Abirarteron kann einige Nebenwirkungen verursachen, zum Beispiel:

  • Wassereinlagerungen (Ödeme)
  • Kaliummangel
  • Bluthochdruck

 

Diese Effekte lassen sich durch die gleichzeitige Anwendung von "Kortison" (Prednison, Prednisolon) vermindern.

-Olaparib

Der Wirkstoff Olaparib ist seit November 2020 für Männer mit metastasiertem, kastrationsresistenten Prostatakrebs mit einer BRCA1- oder BRCA2-Mutation zugelassen, die mit einer Hormonblockade behandelt werden und deren Krebs trotz Therapie weiter wächst.
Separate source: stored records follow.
Lemma getCodec_opaque_maxlen (M : Z) :
  0 <= M < 2^32 ->
  getCodec ParseUint (SliceOf (Scalar SUint8))
    (maxlenTag M ++ [z2b tags.Opaque])
  = Some (opaqueSliceCodec M M).
Proof.
  intros H. unfold getCodec. cbn [buildCodec].
  change (tags.Kind (maxlenTag M ++ [z2b tags.Opaque])) with 135.
  change (135 =? tags.Opt) with false. cbv iota.
  unfold makeSliceCodec.
  rewrite maxlenOf_maxlenTag, Next_maxlenTag by assumption.
  rewrite capAtMaxInt_u32 by lia. reflexivity.
Qed.

Lemma getCodec_slice_maxlen (M : Z) (et : Type') (elem : xCodec) :
  0 <= M < 2^32 ->
  getCodec ParseUint et [] = Some elem ->
  getCodec ParseUint (SliceOf et) (maxlenTag M)
  = Some (sliceCodec elem (SliceOf et) M M).
Proof.
  intros H He. unfold getCodec in *. cbn [buildCodec].
  change (tags.Kind (maxlenTag M)) with 135.
  change (135 =? tags.Opt) with false. cbv iota.
  unfold makeSliceCodec.
  rewrite <- (app_nil_r (maxlenTag M)).
  rewrite maxlenOf_maxlenTag, Next_maxlenTag by assumption.
  rewrite capAtMaxInt_u32 by lia.
  change (tags.Kind [] =? tags.Opaque) with false. cbv iota.
  rewrite He. reflexivity.
Qed.

(** C4.  Under a schema maximum M, the codecs of a string, of an opaque
    byte sequence and of a variable-length sequence refuse a value longer
    than M before anything is written (the encoder is returned as it
    was), and refuse a wire length prefix greater than M right after the
    prefix; in both directions the error is a [LengthError] that matches
    [ErrLengthExceedsMax]. *)
Theorem C4_length_exceeds_max (M : Z) (HM : 0 <= M < 2^32) :
  (getCodec ParseUint (Scalar SString) (maxlenTag M)
   = Some (varStringCodec M M)
   /\ getCodec ParseUint (SliceOf (Scalar SUint8))
        (maxlenTag M ++ [z2b tags.Opaque])
      = Some (opaqueSliceCodec M M)
   /\ forall et elem,
        getCodec ParseUint et [] = Some elem ->
        getCodec ParseUint (SliceOf et) (maxlenTag M)
        = Some (sliceCodec elem (SliceOf et) M M))
  /\ (forall e s,
        M < blen s <= maxInt ->
        Encode (varStringCodec M M) e (VString s)
        = (e, Some (Some (LengthError (blen s) M))))
  /\ (forall e l s,
        bytesOf l = Some s -> M < blen s <= maxInt ->
        Encode (opaqueSliceCodec M M) e (VSlice (Some l))
        = (e, Some (Some (LengthError (blen s) M))))
  /\ (forall elem t e l,
        M < Z.of_nat (List.length l) <= maxInt ->
        Encode (sliceCodec elem t M M) e (VSlice (Some l))
        = (e, Some (Some (LengthError (Z.of_nat (List.length l)) M))))
  /\ (forall b0 b1 b2 b3 rest v,
        let w := wordValue b0 b1 b2 b3 in
        let d := b0 :: b1 :: b2 :: b3 :: rest in
        M < w ->
        Decode (varStringCodec M M) d v
        = (rest, VString [], Some (Some (LengthError w M)))
        /\ Decode (opaqueSliceCodec M M) d v
           = (rest, VSlice None, Some (Some (LengthError w M)))
        /\ forall elem t,
             Decode (sliceCodec elem t M M) d v
             = (rest, v, Some (Some (LengthError w M))))
  /\ (forall a, M < a ->
        errors.Is (LengthError a M) ErrLengthExceedsMax = true).
Proof.
  assert (HmaxInt := maxInt_eq).
  split; [|split; [|split; [|split; [|split]]]].
  - split; [apply getCodec_string_maxlen; assumption|].
    split; [apply getCodec_opaque_maxlen; assumption|].
    intros et elem He. apply getCodec_slice_maxlen; assumption.
  - intros e s Hs. cbn [Encode].
    rewrite !uint64_small by lia.
    destruct (Z.leb_spec (blen s) M); [lia | reflexivity].
  - intros e l s Hb Hs. cbn [Encode]. rewrite Hb.
    rewrite !uint64_small by lia.
    destruct (Z.ltb_spec M (blen s)); [reflexivity | lia].
  - intros elem t e l Hl. cbn [Encode].
    rewrite !uint64_small by lia.
    destruct (Z.ltb_spec M (Z.of_nat (List.length l))); [reflexivity | lia].
  - intros b0 b1 b2 b3 rest v w d Hw. subst d.
    pose proof (wordValue_range b0 b1 b2 b3) as Hr. fold w in Hr.
    assert (Hop : DecodeOpaque (b0 :: b1 :: b2 :: b3 :: rest) M
                  = (rest, None, Some (LengthError w M))).
    { unfold DecodeOpaque. rewrite DecodeUnsignedInt_word. fold w.
      destruct (Z.eqb_spec w 0); [lia|].
      rewrite !uint64_small by lia.
      destruct (Z.ltb_spec M w); [reflexivity | lia]. }
    split; [|split].
    + cbn [Decode]. unfold DecodeString. rewrite Hop.
      rewrite uint64_small by lia. reflexivity.
    + cbn [Decode]. rewrite Hop. reflexivity.
    + intros elem t. cbn [Decode]. rewrite DecodeUnsignedInt_word. fold w.
      destruct (Z.eqb_spec w 0); [lia|].
      rewrite uint32_small, !uint64_small by lia.
      destruct (Z.ltb_spec M w); [reflexivity | lia].
  - intros a Ha. cbn. apply Z.ltb_lt. assumption.
Qed.

End LengthGuard.

(** The case of the repository's tests: [maxlen:4] and five elements. *)
Lemma C4_witness :
  0 <= 4 < 2^32
  /\ Encode (varStringCodec 4 4) [] (VString [x48; x65; x6c; x6c; x6f])
     = ([], Some (Some (LengthError 5 4)))
  /\ Decode (varStringCodec 4 4)
       [x00; x00; x00; x05; x48; x65; x6c; x6c; x6f; x00; x00; x00]
       (VString [])
     = ([x48; x65; x6c; x6c; x6f; x00; x00; x00], VString [],
        Some (Some (LengthError 5 4))).
Proof.
  assert (H : 0 <= 4 < 2^32) by lia.
  split; [exact H|].
  destruct (C4_length_exceeds_max strconv.ParseUint 4 H)
    as (_ & Henc & _ & _ & Hdec & _).
  split.
  - apply (Henc [] [x48; x65; x6c; x6c; x6f]). vm_compute.
    split; [reflexivity | discriminate].
  - apply (Hdec x00 x00 x00 x05 [x48; x65; x6c; x6c; x6f; x00; x00; x00]
             (VString [])).
    reflexivity.
Defined.

(** ** C9 *)

Section EmptyStruct.

Variable ParseUint : string -> Z -> Z -> Z * option error.

Lemma classify_all_skipped (t : Type')
  (fs : list (StructField * getCodecFn)) (i : nat) :
  Forall (fun p => Tag (fst p) = "-"%string) fs ->
  classify ParseUint t fs i = Some Undetermined.
Proof.
  intros H. revert i. induction H as [|[f get] fs Hf _ IH]; intros i.
  - reflexivity.
  - cbn [classify]. cbn [fst] in Hf. rewrite Hf.
    change (tags.ParseStructTag ParseUint (Type_ f) "-" tags.MaybeInUnion)
      with (Some (tags.skipTag, @None error, tags.MaybeInUnion)).
    cbv iota beta.
    change (tags.Kind tags.skipTag =? tags.Skip) with true.
    cbn [negb andb tags.IsInUnion_eqb]. apply IH.
Qed.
BRCA 1 und 2 sind eigentlich "Brustkrebsgene". Der Prostatakrebs dieser Männer liegt in diesem Fall in den Genen. Sie erkranken meist schon in jungen Jahren. 

Oloparib zählt zu den sogenannten "zielgerichten Therapien" (engl. targeted therapy). Der Wirkstoff hemmt bestimmte Eiweiße (sog. "PARP-Enzyme"). Diese spielen bei der Repataratur von beschädigtem Ergbut (DNA) in den Krebszellen eine wichtig Rolle. Können die Enzyme nicht mehr richtig arbeiten, gelingt auch die Zellreparatur nicht mehr - die Tumorzellen sterben ab. 

Die wichtigsten Nebenwirkungen sind:

  • Übelkeit und Erbrechen
  • Erschöpfung
  • Blutarmut
  • Veränderungen des Blutbildes
  • Durchfall
  • Appetitlosigkeit
  • Kopfschmerzen
  • Geschmacksstörungen
  • Husten
  • Kurzatmigkeit
  • Schwindel
  • Sodbrennen

 

Oft lässt sich durch diese Krebsbehandlungen eine gute Lebensqualität erzielen und viele Männer können ihren Alltag weiterhin gut bestreiten.